__ASSIGNED TASK__.
In the records below, find the line with "intros cols Pc." and the line with "specialize (Hb cols Pc). specialize". Print both exactly, along with every line between them, and no other line.

"""

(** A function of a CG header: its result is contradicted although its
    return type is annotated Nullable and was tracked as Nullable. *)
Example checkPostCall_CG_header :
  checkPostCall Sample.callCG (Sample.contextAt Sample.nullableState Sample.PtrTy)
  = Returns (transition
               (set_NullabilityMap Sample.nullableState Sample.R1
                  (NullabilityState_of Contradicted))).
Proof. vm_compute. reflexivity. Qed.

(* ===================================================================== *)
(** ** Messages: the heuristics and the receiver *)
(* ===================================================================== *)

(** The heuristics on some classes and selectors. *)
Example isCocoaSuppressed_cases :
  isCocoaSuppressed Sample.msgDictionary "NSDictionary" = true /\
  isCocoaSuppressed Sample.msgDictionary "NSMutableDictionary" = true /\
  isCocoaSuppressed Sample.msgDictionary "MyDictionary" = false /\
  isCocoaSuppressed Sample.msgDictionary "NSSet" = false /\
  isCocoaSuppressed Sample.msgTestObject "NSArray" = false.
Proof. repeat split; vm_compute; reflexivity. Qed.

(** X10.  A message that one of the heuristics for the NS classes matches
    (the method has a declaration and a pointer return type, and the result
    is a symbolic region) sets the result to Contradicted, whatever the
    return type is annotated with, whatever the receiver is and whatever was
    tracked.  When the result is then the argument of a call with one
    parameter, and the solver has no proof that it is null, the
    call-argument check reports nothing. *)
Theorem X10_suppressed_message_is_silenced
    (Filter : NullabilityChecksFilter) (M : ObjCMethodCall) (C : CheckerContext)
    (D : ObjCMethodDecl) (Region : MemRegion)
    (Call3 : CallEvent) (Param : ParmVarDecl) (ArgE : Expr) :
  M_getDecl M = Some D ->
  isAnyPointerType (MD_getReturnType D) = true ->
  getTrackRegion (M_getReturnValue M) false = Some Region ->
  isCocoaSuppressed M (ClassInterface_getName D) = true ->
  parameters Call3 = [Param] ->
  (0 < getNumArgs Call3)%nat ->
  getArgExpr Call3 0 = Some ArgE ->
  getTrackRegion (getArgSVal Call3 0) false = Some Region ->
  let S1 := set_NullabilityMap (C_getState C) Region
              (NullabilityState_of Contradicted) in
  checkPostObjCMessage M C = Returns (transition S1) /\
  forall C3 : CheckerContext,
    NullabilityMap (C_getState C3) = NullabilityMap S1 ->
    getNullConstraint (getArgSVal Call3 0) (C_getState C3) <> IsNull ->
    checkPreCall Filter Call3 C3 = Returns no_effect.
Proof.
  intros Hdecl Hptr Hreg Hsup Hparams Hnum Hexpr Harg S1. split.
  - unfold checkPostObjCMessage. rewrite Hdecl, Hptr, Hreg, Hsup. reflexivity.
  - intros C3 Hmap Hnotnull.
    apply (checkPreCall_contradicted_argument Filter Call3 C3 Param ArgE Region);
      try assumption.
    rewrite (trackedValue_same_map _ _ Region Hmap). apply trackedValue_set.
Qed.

"""
"""

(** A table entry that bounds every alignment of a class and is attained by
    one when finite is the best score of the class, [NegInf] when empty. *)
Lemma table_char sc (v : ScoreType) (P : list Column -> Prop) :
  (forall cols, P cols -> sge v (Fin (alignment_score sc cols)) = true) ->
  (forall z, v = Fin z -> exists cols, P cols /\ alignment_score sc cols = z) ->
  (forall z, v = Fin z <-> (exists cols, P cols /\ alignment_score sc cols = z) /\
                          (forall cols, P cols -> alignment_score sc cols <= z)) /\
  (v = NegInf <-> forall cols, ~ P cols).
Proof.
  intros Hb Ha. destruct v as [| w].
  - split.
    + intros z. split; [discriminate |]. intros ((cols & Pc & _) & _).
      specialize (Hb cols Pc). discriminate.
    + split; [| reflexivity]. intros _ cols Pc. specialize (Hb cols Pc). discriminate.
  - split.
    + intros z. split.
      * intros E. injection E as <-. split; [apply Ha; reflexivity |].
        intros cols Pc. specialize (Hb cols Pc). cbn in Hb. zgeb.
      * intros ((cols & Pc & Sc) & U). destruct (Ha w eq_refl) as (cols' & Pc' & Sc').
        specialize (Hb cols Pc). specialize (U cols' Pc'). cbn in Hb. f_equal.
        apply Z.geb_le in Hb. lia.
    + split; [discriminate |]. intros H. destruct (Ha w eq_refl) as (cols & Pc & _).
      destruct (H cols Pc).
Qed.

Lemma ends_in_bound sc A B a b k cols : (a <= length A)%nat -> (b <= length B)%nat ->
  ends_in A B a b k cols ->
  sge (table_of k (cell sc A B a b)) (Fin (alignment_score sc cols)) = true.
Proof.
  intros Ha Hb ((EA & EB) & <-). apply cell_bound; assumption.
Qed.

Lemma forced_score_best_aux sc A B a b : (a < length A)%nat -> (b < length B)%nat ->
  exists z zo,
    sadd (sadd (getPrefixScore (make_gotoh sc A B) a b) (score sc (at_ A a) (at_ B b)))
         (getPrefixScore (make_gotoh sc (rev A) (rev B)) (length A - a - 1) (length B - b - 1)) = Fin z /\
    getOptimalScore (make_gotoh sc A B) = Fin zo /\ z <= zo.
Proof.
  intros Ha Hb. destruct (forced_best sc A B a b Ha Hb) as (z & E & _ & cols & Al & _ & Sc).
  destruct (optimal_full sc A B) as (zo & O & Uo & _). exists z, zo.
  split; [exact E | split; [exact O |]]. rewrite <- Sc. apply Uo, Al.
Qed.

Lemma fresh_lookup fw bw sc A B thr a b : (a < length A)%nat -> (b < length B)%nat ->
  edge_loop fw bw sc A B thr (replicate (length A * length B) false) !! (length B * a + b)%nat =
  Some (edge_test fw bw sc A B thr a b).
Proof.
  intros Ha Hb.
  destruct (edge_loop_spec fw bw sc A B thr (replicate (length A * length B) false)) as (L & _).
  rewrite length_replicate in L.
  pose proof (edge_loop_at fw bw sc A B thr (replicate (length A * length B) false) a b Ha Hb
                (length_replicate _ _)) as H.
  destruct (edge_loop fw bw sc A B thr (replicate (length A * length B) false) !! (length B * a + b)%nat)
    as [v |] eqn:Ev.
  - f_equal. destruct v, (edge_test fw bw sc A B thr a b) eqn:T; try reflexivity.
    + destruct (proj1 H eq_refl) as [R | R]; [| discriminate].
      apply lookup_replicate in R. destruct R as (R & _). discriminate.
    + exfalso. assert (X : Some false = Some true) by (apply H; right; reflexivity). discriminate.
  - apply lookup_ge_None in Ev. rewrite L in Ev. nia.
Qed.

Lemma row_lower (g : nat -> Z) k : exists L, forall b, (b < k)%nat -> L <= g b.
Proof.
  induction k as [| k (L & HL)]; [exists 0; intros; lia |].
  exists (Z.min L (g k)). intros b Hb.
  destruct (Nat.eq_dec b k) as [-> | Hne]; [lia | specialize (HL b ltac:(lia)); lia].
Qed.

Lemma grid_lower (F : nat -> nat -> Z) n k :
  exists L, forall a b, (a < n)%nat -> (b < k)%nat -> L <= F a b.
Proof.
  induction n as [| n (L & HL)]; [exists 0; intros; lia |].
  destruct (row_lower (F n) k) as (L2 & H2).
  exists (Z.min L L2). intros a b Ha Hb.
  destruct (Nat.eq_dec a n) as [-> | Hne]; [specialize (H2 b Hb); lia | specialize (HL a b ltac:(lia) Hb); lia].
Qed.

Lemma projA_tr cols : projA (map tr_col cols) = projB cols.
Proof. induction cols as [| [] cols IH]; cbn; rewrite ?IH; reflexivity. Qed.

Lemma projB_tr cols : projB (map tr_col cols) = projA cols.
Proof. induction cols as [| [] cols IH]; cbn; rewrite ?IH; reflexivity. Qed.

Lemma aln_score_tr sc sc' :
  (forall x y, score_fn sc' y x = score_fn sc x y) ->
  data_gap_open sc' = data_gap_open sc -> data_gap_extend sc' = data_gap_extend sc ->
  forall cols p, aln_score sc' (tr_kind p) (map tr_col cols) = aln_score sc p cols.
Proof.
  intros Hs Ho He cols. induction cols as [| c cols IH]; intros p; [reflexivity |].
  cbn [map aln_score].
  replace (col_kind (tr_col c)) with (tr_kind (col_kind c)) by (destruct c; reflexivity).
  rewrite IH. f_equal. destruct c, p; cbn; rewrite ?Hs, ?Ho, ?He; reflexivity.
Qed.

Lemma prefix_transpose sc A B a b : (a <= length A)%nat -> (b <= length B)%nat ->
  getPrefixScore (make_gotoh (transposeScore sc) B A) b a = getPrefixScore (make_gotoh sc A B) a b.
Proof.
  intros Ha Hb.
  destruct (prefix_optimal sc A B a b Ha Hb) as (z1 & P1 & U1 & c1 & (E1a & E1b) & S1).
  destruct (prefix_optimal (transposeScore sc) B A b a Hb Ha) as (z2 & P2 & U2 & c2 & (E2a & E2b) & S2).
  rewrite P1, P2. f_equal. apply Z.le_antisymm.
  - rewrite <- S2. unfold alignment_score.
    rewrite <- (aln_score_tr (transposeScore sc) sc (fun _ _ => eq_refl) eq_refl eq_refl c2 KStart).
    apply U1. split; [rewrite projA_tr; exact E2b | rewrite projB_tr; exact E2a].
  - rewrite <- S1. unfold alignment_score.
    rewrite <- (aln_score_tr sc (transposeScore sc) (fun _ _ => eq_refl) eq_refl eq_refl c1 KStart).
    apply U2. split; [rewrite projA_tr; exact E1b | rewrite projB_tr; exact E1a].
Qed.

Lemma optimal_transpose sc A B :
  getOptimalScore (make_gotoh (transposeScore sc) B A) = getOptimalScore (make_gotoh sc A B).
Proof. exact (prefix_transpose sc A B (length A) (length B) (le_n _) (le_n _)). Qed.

"""

__SOLUTION TO THIS PROBLEM__.
        intros cols Pc. specialize (Hb cols Pc). cbn in Hb. zgeb.
      * intros ((cols & Pc & Sc) & U). destruct (Ha w eq_refl) as (cols' & Pc' & Sc').
        specialize (Hb cols Pc). specialize (U cols' Pc'). cbn in Hb. f_equal.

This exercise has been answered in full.